**SUPPLIED RECORDS**:

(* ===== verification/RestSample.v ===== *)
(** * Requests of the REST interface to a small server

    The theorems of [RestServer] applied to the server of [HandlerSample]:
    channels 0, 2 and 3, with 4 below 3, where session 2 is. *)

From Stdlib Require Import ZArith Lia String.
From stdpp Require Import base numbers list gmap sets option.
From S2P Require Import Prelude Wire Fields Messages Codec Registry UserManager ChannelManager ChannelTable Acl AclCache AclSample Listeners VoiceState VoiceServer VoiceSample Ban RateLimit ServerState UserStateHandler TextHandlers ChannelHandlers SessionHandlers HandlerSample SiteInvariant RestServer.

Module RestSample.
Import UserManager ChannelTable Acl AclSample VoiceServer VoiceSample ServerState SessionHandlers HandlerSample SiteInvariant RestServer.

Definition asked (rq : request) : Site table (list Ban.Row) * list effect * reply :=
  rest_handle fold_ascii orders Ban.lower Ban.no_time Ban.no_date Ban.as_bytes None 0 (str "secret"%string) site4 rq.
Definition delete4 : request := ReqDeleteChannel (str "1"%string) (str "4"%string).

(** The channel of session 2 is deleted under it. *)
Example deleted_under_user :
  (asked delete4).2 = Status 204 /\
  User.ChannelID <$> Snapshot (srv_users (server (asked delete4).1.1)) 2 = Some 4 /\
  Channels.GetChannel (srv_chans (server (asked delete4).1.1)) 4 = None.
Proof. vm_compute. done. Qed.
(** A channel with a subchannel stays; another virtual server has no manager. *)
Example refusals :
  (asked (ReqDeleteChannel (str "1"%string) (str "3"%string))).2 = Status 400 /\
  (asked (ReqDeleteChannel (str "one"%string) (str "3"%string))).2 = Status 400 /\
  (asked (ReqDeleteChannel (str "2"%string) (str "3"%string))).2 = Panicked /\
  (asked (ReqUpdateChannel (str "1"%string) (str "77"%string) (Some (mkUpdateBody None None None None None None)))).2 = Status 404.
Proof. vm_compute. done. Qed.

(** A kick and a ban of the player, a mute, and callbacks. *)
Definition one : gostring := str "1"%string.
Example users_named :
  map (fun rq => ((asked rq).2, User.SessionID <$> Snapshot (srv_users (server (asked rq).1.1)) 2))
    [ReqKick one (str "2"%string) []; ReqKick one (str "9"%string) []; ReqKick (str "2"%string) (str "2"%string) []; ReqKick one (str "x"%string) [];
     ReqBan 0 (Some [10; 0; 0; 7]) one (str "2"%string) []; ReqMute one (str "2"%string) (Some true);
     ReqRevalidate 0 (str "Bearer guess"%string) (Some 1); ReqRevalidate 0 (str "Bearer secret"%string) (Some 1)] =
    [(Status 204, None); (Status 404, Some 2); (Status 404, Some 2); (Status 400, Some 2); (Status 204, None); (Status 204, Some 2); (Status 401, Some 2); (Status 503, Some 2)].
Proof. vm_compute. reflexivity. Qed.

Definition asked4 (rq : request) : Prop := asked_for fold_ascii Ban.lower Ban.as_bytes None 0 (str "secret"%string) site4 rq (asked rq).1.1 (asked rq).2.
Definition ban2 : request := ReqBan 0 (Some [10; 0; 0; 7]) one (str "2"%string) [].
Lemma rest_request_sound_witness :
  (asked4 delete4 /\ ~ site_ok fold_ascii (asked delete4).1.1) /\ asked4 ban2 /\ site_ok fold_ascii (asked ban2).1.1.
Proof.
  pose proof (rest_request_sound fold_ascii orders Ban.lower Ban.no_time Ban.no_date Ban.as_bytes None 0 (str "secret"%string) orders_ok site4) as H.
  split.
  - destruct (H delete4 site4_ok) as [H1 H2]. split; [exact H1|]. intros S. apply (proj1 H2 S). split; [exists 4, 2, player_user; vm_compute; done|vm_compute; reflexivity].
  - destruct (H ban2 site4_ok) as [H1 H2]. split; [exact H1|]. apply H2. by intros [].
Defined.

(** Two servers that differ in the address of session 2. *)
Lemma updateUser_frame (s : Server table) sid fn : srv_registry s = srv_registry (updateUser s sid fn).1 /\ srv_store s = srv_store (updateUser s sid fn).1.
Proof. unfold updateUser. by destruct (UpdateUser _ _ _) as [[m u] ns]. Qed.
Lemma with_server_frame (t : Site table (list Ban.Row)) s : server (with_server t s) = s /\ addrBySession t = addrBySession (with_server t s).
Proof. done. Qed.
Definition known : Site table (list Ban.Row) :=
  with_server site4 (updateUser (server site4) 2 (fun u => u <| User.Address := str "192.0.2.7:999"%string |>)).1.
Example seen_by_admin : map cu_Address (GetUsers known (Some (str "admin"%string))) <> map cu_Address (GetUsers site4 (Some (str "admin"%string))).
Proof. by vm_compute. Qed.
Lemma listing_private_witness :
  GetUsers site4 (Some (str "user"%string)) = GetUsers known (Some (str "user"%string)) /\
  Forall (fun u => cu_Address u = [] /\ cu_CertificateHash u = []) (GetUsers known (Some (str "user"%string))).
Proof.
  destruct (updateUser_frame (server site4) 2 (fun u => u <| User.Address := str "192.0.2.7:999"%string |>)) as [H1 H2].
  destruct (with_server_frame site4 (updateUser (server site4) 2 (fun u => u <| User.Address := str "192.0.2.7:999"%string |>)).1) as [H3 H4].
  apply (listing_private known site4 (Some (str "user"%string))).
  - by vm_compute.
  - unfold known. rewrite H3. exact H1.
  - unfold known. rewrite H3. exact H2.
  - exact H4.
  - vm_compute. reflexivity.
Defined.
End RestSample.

**WHAT THE TASK REQUIRES**: The listing above has to be written out again in full, exactly as shown.

**RESPONSE**:
(* ===== verification/RestSample.v ===== *)
(** * Requests of the REST interface to a small server

    The theorems of [RestServer] applied to the server of [HandlerSample]:
    channels 0, 2 and 3, with 4 below 3, where session 2 is. *)

From Stdlib Require Import ZArith Lia String.
From stdpp Require Import base numbers list gmap sets option.
From S2P Require Import Prelude Wire Fields Messages Codec Registry UserManager ChannelManager ChannelTable Acl AclCache AclSample Listeners VoiceState VoiceServer VoiceSample Ban RateLimit ServerState UserStateHandler TextHandlers ChannelHandlers SessionHandlers HandlerSample SiteInvariant RestServer.

Module RestSample.
Import UserManager ChannelTable Acl AclSample VoiceServer VoiceSample ServerState SessionHandlers HandlerSample SiteInvariant RestServer.

Definition asked (rq : request) : Site table (list Ban.Row) * list effect * reply :=
  rest_handle fold_ascii orders Ban.lower Ban.no_time Ban.no_date Ban.as_bytes None 0 (str "secret"%string) site4 rq.
Definition delete4 : request := ReqDeleteChannel (str "1"%string) (str "4"%string).

(** The channel of session 2 is deleted under it. *)
Example deleted_under_user :
  (asked delete4).2 = Status 204 /\
  User.ChannelID <$> Snapshot (srv_users (server (asked delete4).1.1)) 2 = Some 4 /\
  Channels.GetChannel (srv_chans (server (asked delete4).1.1)) 4 = None.
Proof. vm_compute. done. Qed.
(** A channel with a subchannel stays; another virtual server has no manager. *)
Example refusals :
  (asked (ReqDeleteChannel (str "1"%string) (str "3"%string))).2 = Status 400 /\
  (asked (ReqDeleteChannel (str "one"%string) (str "3"%string))).2 = Status 400 /\
  (asked (ReqDeleteChannel (str "2"%string) (str "3"%string))).2 = Panicked /\
  (asked (ReqUpdateChannel (str "1"%string) (str "77"%string) (Some (mkUpdateBody None None None None None None)))).2 = Status 404.
Proof. vm_compute. done. Qed.

(** A kick and a ban of the player, a mute, and callbacks. *)
Definition one : gostring := str "1"%string.
Example users_named :
  map (fun rq => ((asked rq).2, User.SessionID <$> Snapshot (srv_users (server (asked rq).1.1)) 2))
    [ReqKick one (str "2"%string) []; ReqKick one (str "9"%string) []; ReqKick (str "2"%string) (str "2"%string) []; ReqKick one (str "x"%string) [];
     ReqBan 0 (Some [10; 0; 0; 7]) one (str "2"%string) []; ReqMute one (str "2"%string) (Some true);
     ReqRevalidate 0 (str "Bearer guess"%string) (Some 1); ReqRevalidate 0 (str "Bearer secret"%string) (Some 1)] =
    [(Status 204, None); (Status 404, Some 2); (Status 404, Some 2); (Status 400, Some 2); (Status 204, None); (Status 204, Some 2); (Status 401, Some 2); (Status 503, Some 2)].
Proof. vm_compute. reflexivity. Qed.

Definition asked4 (rq : request) : Prop := asked_for fold_ascii Ban.lower Ban.as_bytes None 0 (str "secret"%string) site4 rq (asked rq).1.1 (asked rq).2.
Definition ban2 : request := ReqBan 0 (Some [10; 0; 0; 7]) one (str "2"%string) [].
Lemma rest_request_sound_witness :
  (asked4 delete4 /\ ~ site_ok fold_ascii (asked delete4).1.1) /\ asked4 ban2 /\ site_ok fold_ascii (asked ban2).1.1.
Proof.
  pose proof (rest_request_sound fold_ascii orders Ban.lower Ban.no_time Ban.no_date Ban.as_bytes None 0 (str "secret"%string) orders_ok site4) as H.
  split.
  - destruct (H delete4 site4_ok) as [H1 H2]. split; [exact H1|]. intros S. apply (proj1 H2 S). split; [exists 4, 2, player_user; vm_compute; done|vm_compute; reflexivity].
  - destruct (H ban2 site4_ok) as [H1 H2]. split; [exact H1|]. apply H2. by intros [].
Defined.

(** Two servers that differ in the address of session 2. *)
Lemma updateUser_frame (s : Server table) sid fn : srv_registry s = srv_registry (updateUser s sid fn).1 /\ srv_store s = srv_store (updateUser s sid fn).1.
Proof. unfold updateUser. by destruct (UpdateUser _ _ _) as [[m u] ns]. Qed.
Lemma with_server_frame (t : Site table (list Ban.Row)) s : server (with_server t s) = s /\ addrBySession t = addrBySession (with_server t s).
Proof. done. Qed.
Definition known : Site table (list Ban.Row) :=
  with_server site4 (updateUser (server site4) 2 (fun u => u <| User.Address := str "192.0.2.7:999"%string |>)).1.
Example seen_by_admin : map cu_Address (GetUsers known (Some (str "admin"%string))) <> map cu_Address (GetUsers site4 (Some (str "admin"%string))).
Proof. by vm_compute. Qed.
Lemma listing_private_witness :
  GetUsers site4 (Some (str "user"%string)) = GetUsers known (Some (str "user"%string)) /\
  Forall (fun u => cu_Address u = [] /\ cu_CertificateHash u = []) (GetUsers known (Some (str "user"%string))).
Proof.
  destruct (updateUser_frame (server site4) 2 (fun u => u <| User.Address := str "192.0.2.7:999"%string |>)) as [H1 H2].
  destruct (with_server_frame site4 (updateUser (server site4) 2 (fun u => u <| User.Address := str "192.0.2.7:999"%string |>)).1) as [H3 H4].
  apply (listing_private known site4 (Some (str "user"%string))).
  - by vm_compute.
  - unfold known. rewrite H3. exact H1.
  - unfold known. rewrite H3. exact H2.
  - exact H4.
  - vm_compute. reflexivity.
Defined.
End RestSample.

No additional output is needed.